You learn universal skills when working in UX:

  1. Learn about people in their worlds
  2. Approach a problem with an open mind
  3. How to dig deep and understand what the real problem is
  4. Hot to distill, frame, and explain the problem
  5. How to experiment with solutions

So what skills do you need to learn next? Learn how to make your solutions survive out in the world. Here’s how to get started:

  1. Recognize your strengths (and your weaknesses to strengthen them)
  2. Practice clarity
  3. Notice when design problems are really business problems
  4. Learn a company’s business model
  5. Uncover barriers to customer adoption
  6. Learn how an industry works
  7. Practice on every project
Takeaway: It’s not a career in UX, but rather a career for solving problems and fostering solutions.

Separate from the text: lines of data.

(** * Job portal (app.py): a shallow embedding and its checked properties

    The Flask application of [src/app.py] is modelled as request handlers
    over an explicit database state.  Each handler takes the state before
    the request, the session cookie and the request data, and returns the
    HTTP response together with the state after the request.

    Conventions of the model.
    - A Python [str] is a list of characters; a character is a code point
      below 256 (the Latin-1 block of Unicode), carried by [ascii].
    - Python integers and SQLite integers are [Z].
    - [datetime.utcnow()] is a clock reading supplied with the request,
      in microseconds.
    - [werkzeug] helpers whose internals are outside the repository
      ([generate_password_hash], [secure_filename]) are section
      variables. *)

From Stdlib Require Import ZArith List Bool Ascii String Lia.
From Stdlib Require Import Permutation Sorted DecimalString.
Import ListNotations.

Local Open Scope Z_scope.
Local Open Scope list_scope.

(* ================================================================== *)
(** ** Text *)
(* ================================================================== *)

Module Text.

Definition text := list ascii.

(** String literals of the source, as texts. *)
Definition str (s : string) : text := list_ascii_of_string s.

Definition code (c : ascii) : nat := nat_of_ascii c.

Definition between (lo hi : nat) (c : ascii) : bool :=
  (Nat.leb lo (code c) && Nat.leb (code c) hi)%bool.

Definition text_eqb (a b : text) : bool :=
  if list_eq_dec ascii_dec a b then true else false.

(** [str.isspace] on one character: TAB..CR, FS..US, SPACE, NEL, NBSP. *)
Definition py_isspace (c : ascii) : bool :=
  (between 9 13 c || between 28 32 c
   || Nat.eqb (code c) 133 || Nat.eqb (code c) 160)%bool.

(** [str.lower] on one character: A..Z and the upper-case letters of
    Latin-1 (0xC0..0xDE without the multiplication sign 0xD7). *)
Definition py_lower_char (c : ascii) : ascii :=
  if (between 65 90 c
      || (between 192 222 c && negb (Nat.eqb (code c) 215)))%bool
  then ascii_of_nat (code c + 32) else c.

Definition py_lower (s : text) : text := map py_lower_char s.

(** SQLite's [lower()] folds the 26 letters A..Z only. *)
Definition sql_lower_char (c : ascii) : ascii :=
  if between 65 90 c then ascii_of_nat (code c + 32) else c.

Definition sql_lower (s : text) : text := map sql_lower_char s.

(** [str.lstrip()], [str.rstrip()] and [str.strip()]. *)
Fixpoint lstrip (s : text) : text :=
  match s with
  | [] => []
  | c :: t => if py_isspace c then lstrip t else s
  end.

Definition rstrip (s : text) : text := rev (lstrip (rev s)).

Definition strip (s : text) : text := rstrip (lstrip s).

(** ["." in s and s.rsplit(".", 1)[1]]: the part after the last dot,
    [None] when [s] has no dot. *)
Fixpoint rsplit_dot (s : text) : option text :=
  match s with
  | [] => None
  | c :: t =>
      match rsplit_dot t with
      | Some e => Some e
      | None => if Ascii.eqb c "."%char then Some t else None
      end
  end.

(** [str(n)] for a Python integer. *)
Definition py_str_int (n : Z) : text :=
  str (NilEmpty.string_of_int (Z.to_int n)).

(** SQLite reads the pattern and the text of [LIKE] as C strings: each
    ends at its first NUL character. *)
Fixpoint c_string (s : text) : text :=
  match s with
  | [] => []
  | c :: t => if Ascii.eqb c "000"%char then [] else c :: c_string t
  end.

(** [patternCompare] of SQLite for [LIKE] without ESCAPE clause: [%]
    matches any run of characters, [_] one character, any other
    character itself up to the case of A..Z. *)
Fixpoint pattern_compare (p s : text) : bool :=
  match p with
  | [] => match s with [] => true | _ :: _ => false end
  | c :: p' =>
      if Ascii.eqb c "%"%char then
        (fix star (s : text) : bool :=
           (pattern_compare p' s
            || match s with [] => false | _ :: s' => star s' end)%bool) s
      else
        match s with
        | [] => false
        | d :: s' =>
            ((Ascii.eqb c "_"%char
              || Ascii.eqb (sql_lower_char c) (sql_lower_char d))
             && pattern_compare p' s')%bool
        end
  end.

(** [text LIKE p].  The limit that the engine puts on the length of a
    pattern is a setting of its build and is not part of the model. *)
Definition like (p s : text) : bool :=
  pattern_compare (c_string p) (c_string s).

(** SQLAlchemy renders [col.ilike(p)] for SQLite as
    [lower(col) LIKE lower(p)]. *)
Definition ilike (col p : text) : bool := like (sql_lower p) (sql_lower col).

(** [func.lower(col) == func.lower(v)]. *)
Definition lower_eq (col v : text) : bool :=
  text_eqb (sql_lower col) (sql_lower v).

(** Substring test, used to state what a search is meant to find. *)
Fixpoint prefixb (p s : text) : bool :=
  match p, s with
  | [], _ => true
  | c :: p', d :: s' => (Ascii.eqb c d && prefixb p' s')%bool
  | _ :: _, [] => false
  end.

Fixpoint infixb (p s : text) : bool :=
  (prefixb p s || match s with [] => false | _ :: s' => infixb p s' end)%bool.

End Text.
Import Text.

(* ================================================================== *)
(** ** Models (the three tables) *)
(* ================================================================== *)

(** Every writer of these tables stores a value in every column it
    sets, so the nullable text columns are modelled without NULL. *)

Module User.
Record t := mk {
  id : Z;
  fullname : text;
  email : text;
  password_hash : text;
  is_admin : bool;
  is_employer : bool;
  created_at : Z
}.
End User.

Module Job.
Record t := mk {
  id : Z;
  job_title : text;
  company : text;
  salary : text;
  description : text;
  location : text;
  job_type : text;
  created_at : Z;
  posted_by_id : Z
}.
End Job.

Module Application.
Record t := mk {
  id : Z;
  applicant_id : Z;
  job_id : Z;
  cover_letter : text;
  resume_path : option text;
  created_at : Z
}.
End Application.

(** The database, and the upload folder with the names of the saved
    resume files. *)
Record Db := mkDb {
  users : list User.t;
  jobs : list Job.t;
  applications : list Application.t;
  uploads : list text
}.

(** SQLite gives a new row of an INTEGER PRIMARY KEY table the largest
    id in use plus one. *)
Definition next_id (ids : list Z) : Z := 1 + fold_right Z.max 0 ids.

Definition get_user (db : Db) (uid : Z) : option User.t :=
  find (fun u => User.id u =? uid) (users db).

Definition get_job (db : Db) (jid : Z) : option Job.t :=
  find (fun j => Job.id j =? jid) (jobs db).

(** [Application.query.filter_by(job_id=..., applicant_id=...)]. *)
Definition applications_of (db : Db) (jid uid : Z) : list Application.t :=
  filter (fun a => (Application.job_id a =? jid)
                   && (Application.applicant_id a =? uid))%bool
         (applications db).

(* ------------------------------------------------------------------ *)
(** *** Cascading deletes of the ORM *)

(** [db.session.delete(x)] follows the relationships declared with
    [cascade="all, delete-orphan"]: [Job.applications],
    [User.posted_jobs] and [User.applications]. *)

Definition delete_application_row (db : Db) (a : Application.t) : Db :=
  mkDb (users db) (jobs db)
       (filter (fun b => negb (Application.id b =? Application.id a))
               (applications db))
       (uploads db).

Definition job_applications (db : Db) (j : Job.t) : list Application.t :=
  filter (fun a => Application.job_id a =? Job.id j) (applications db).

Definition session_delete_job (db : Db) (j : Job.t) : Db :=
  let db1 := fold_left delete_application_row (job_applications db j) db in
  mkDb (users db1)
       (filter (fun k => negb (Job.id k =? Job.id j)) (jobs db1))
       (applications db1) (uploads db1).

Definition posted_jobs (db : Db) (u : User.t) : list Job.t :=
  filter (fun j => Job.posted_by_id j =? User.id u) (jobs db).

Definition user_applications (db : Db) (u : User.t) : list Application.t :=
  filter (fun a => Application.applicant_id a =? User.id u) (applications db).

Definition session_delete_user (db : Db) (u : User.t) : Db :=
  let db1 := fold_left session_delete_job (posted_jobs db u) db in
  let db2 := fold_left delete_application_row (user_applications db u) db1 in
  mkDb (filter (fun v => negb (User.id v =? User.id u)) (users db2))
       (jobs db2) (applications db2) (uploads db2).

(* ================================================================== *)
(** ** Requests and responses *)
(* ================================================================== *)

Inductive http_method := GET | POST.

(** [request.args], [request.form]: field name to value;
    [request.files]: field name to the uploaded file's name. *)
Definition fields := list (string * text).

Fixpoint get (f : fields) (k : string) : option text :=
  match f with
  | [] => None
  | (k', v) :: f' => if String.eqb k' k then Some v else get f' k
  end.

Definition get_or (f : fields) (k : string) (default : text) : text :=
  match get f k with Some v => v | None => default end.

Record Request := mkRequest {
  method : http_method;
  args : fields;
  form : fields;
  files : fields;
  now : Z
}.

(** The session cookie: the id of the logged-in user, if any. *)
Definition session := option Z.

(** [current_user]: [load_user] looks the cookie's id up in the user
    table; [None] is the anonymous user. *)
Definition current_user (db : Db) (s : session) : option User.t :=
  match s with
  | Some uid => get_user db uid
  | None => None
  end.

Inductive endpoint :=
| index_ep | register_ep | login_ep | create_job_ep
| job_detail_ep (job_id : Z) | apply_ep (job_id : Z)
| admin_users_ep | admin_jobs_ep.

(** The messages the handlers flash. *)
Inductive flash :=
| fill_required          (* "Please fill all the required fields." *)
| passwords_differ       (* "Passwords do not match." *)
| email_registered       (* "Email already registered. Please log in." *)
| registered             (* "Registered and Logged in successfully." *)
| only_employers         (* "Only employers can post jobs. ..." *)
| fill_title_company_description
                         (* "Please fill Title, Company and Description." *)
| job_posted             (* "Job posted successfully." *)
| already_applied        (* "You have already applied to this job." *)
| invalid_resume         (* "Invalid resume format. Allowed: pdf, doc, docx" *)
| application_submitted  (* "Application submitted. Good luck!" *)
| edit_not_allowed       (* "You are not allowed to edit this job." *)
| job_updated            (* "Job updated." *)
| delete_not_allowed     (* "You are not allowed to delete this job." *)
| job_deleted            (* "Job Deleted." / "Job deleted." *)
| own_account            (* "you cannot delete your own admin account." *)
| user_deleted.          (* "User deleted" *)

Inductive response :=
| Render (template : string)
| Redirect (message : option flash) (target : endpoint)
| Abort (status : Z)
| LoginRequired        (* what @login_required answers to the anonymous user *)
| ServerError.         (* an uncaught Python exception *)

(** The error taxonomy of the specification (section 7), read off the
    response. *)
Inductive outcome :=
| Success | ValidationError | Unauthorized | Forbidden | NotFound | Conflict
| Failure.

Definition outcome_of (r : response) : outcome :=
  match r with
  | Render _ => Success
  | Redirect None _ => Success
  | Redirect (Some m) _ =>
      match m with
      | fill_required | passwords_differ
      | fill_title_company_description | invalid_resume => ValidationError
      | email_registered | already_applied | own_account => Conflict
      | only_employers | edit_not_allowed | delete_not_allowed => Forbidden
      | registered | job_posted | application_submitted
      | job_updated | job_deleted | user_deleted => Success
      end
  | Abort status =>
      if status =? 403 then Forbidden
      else if status =? 404 then NotFound else Failure
  | LoginRequired => Unauthorized
  | ServerError => Failure
  end.

(* ================================================================== *)
(** ** Helpers and routes *)
(* ================================================================== *)

Definition ALLOWED_EXTENSIONS : list text := [str "pdf"; str "doc"; str "docx"].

The Unintuitive Nature of Creative Intuitive Design

Jared Spool

What is Intuitive Design? When the user is focused on their objective.

Intuitive design is:

  • Invisible — You take no notice of it when it’s working. You only notice when it doesn’t work.
  • Personal — Depends on individual’s expertise and experience.
  • Current = Target Knowledge — When the user’s current knowledge is the same as the knowledge that is required to use the product.
  • Focuses on Experience — The focus is on the user’s experience when interacting with the product.
  • When Users Don’t Attend to Change — Users don’t notice changes happening in the product (such as updates).